The lines below starting at the line containing "front.(us_flags) front.(us_seq) front.(us_data);" and ending at the line containing "if bool_decide (conn.(state)" are to be repeated exactly, with both ends kept and nothing else added.

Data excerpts
***

(** The retransmission timer.  The flag says that the source leaves the loop
    body here ([continue]).  [Instant::duration_since] is zero when the
    other instant is later. *)
Definition tick_retransmit (now : Instant) (conn : TcpConnection) : M (TcpConnection * bool) :=
  match conn.(retransmit_queue) with
  | [] => mret (conn, false)
  | front :: rest =>
      if front.(us_rto) <=? Z.max 0 (now - front.(us_sent_at)) then
        if MAX_RETRIES <=? front.(us_retry_count) then mret (set_state Closed conn, true)
        else
          _ ← send_segment conn front.(us_flags) front.(us_seq) front.(us_data);
          mret (set_retransmit_queue (retransmitted now front :: rest) conn, false)
      else mret (conn, false)
  end.

Definition tick_conn (now : Instant) (conn : TcpConnection) : M TcpConnection :=
  if bool_decide (conn.(state) = TimeWait) then
    mret (if conn.(time_wait_deadline) <=? now then set_state Closed conn else conn)
  else
    conn ← tick_probe now conn;
    '(conn, gave_up) ← tick_retransmit now conn;
    if gave_up : bool then mret conn else flush_send conn.

(** [for conn in self.connections.values_mut()], in the order [keys]. *)
Fixpoint tick_loop (now : Instant) (keys : list ConnectionKey) (t : TcpTable) : M TcpTable :=
  match keys with
  | [] => mret t
  | key :: keys =>
      conn ← lift (t.(connections) !! key);
      conn ← tick_conn now conn;
      tick_loop now keys (put_conn key conn t)
  end.

Definition tick (t : TcpTable) : M TcpTable :=
  now ← instant_now;
  keys ← visit_order (map_to_list t.(connections)).*1;
  t ← tick_loop now keys t;
  mret (cleanup_closed_connections t).

(** ** Operations of the socket layer *)

(** The loop of [address_in_use] asks whether some connection blocks the
    address; the order it visits them in does not matter. *)
Definition blocks_address (addr : u32) (port : u16) (reuse_addr : bool) (c : TcpConnection) : bool :=
  negb (negb (c.(local_addr) =? addr) || negb (c.(local_port) =? port)) &&
  negb (bool_decide (c.(state) = Closed)) &&
  negb (bool_decide (c.(state) = TimeWait) && reuse_addr).

Definition address_in_use (t : TcpTable) (addr : u32) (port : u16) (reuse_addr : bool) : bool :=
  if bool_decide ((addr, port) ∈ t.(listeners)) then false
  else existsb (λ kc, blocks_address addr port reuse_addr kc.2) (map_to_list t.(connections)).

Definition listen (t : TcpTable) (local_addr : u32) (local_port : u16) (reuse_addr : bool) : bool * TcpTable :=
  if address_in_use t local_addr local_port reuse_addr then (false, t)
  else (true, set_listeners ({[(local_addr, local_port)]} ∪ t.(listeners)) t).

Definition accept (t : TcpTable) (local_addr : u32) (local_port : u16) : option ConnectionKey * TcpTable :=
  match t.(accept_queues) !! (local_addr, local_port) with
  | None => (None, t)
  | Some [] => (None, t)
  | Some (key :: rest) =>
      (Some key, set_accept_queues (<[(local_addr, local_port) := rest]> t.(accept_queues)) t)
  end.

Definition allocate_ephemeral_port (t : TcpTable) : u16 * TcpTable :=
  (t.(next_ephemeral_port), set_next_ephemeral_port (wadd16 t.(next_ephemeral_port) 1) t).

***

Response to this task:
          _ ← send_segment conn front.(us_flags) front.(us_seq) front.(us_data);
          mret (set_retransmit_queue (retransmitted now front :: rest) conn, false)
      else mret (conn, false)
  end.

Definition tick_conn (now : Instant) (conn : TcpConnection) : M TcpConnection :=
  if bool_decide (conn.(state) = TimeWait) then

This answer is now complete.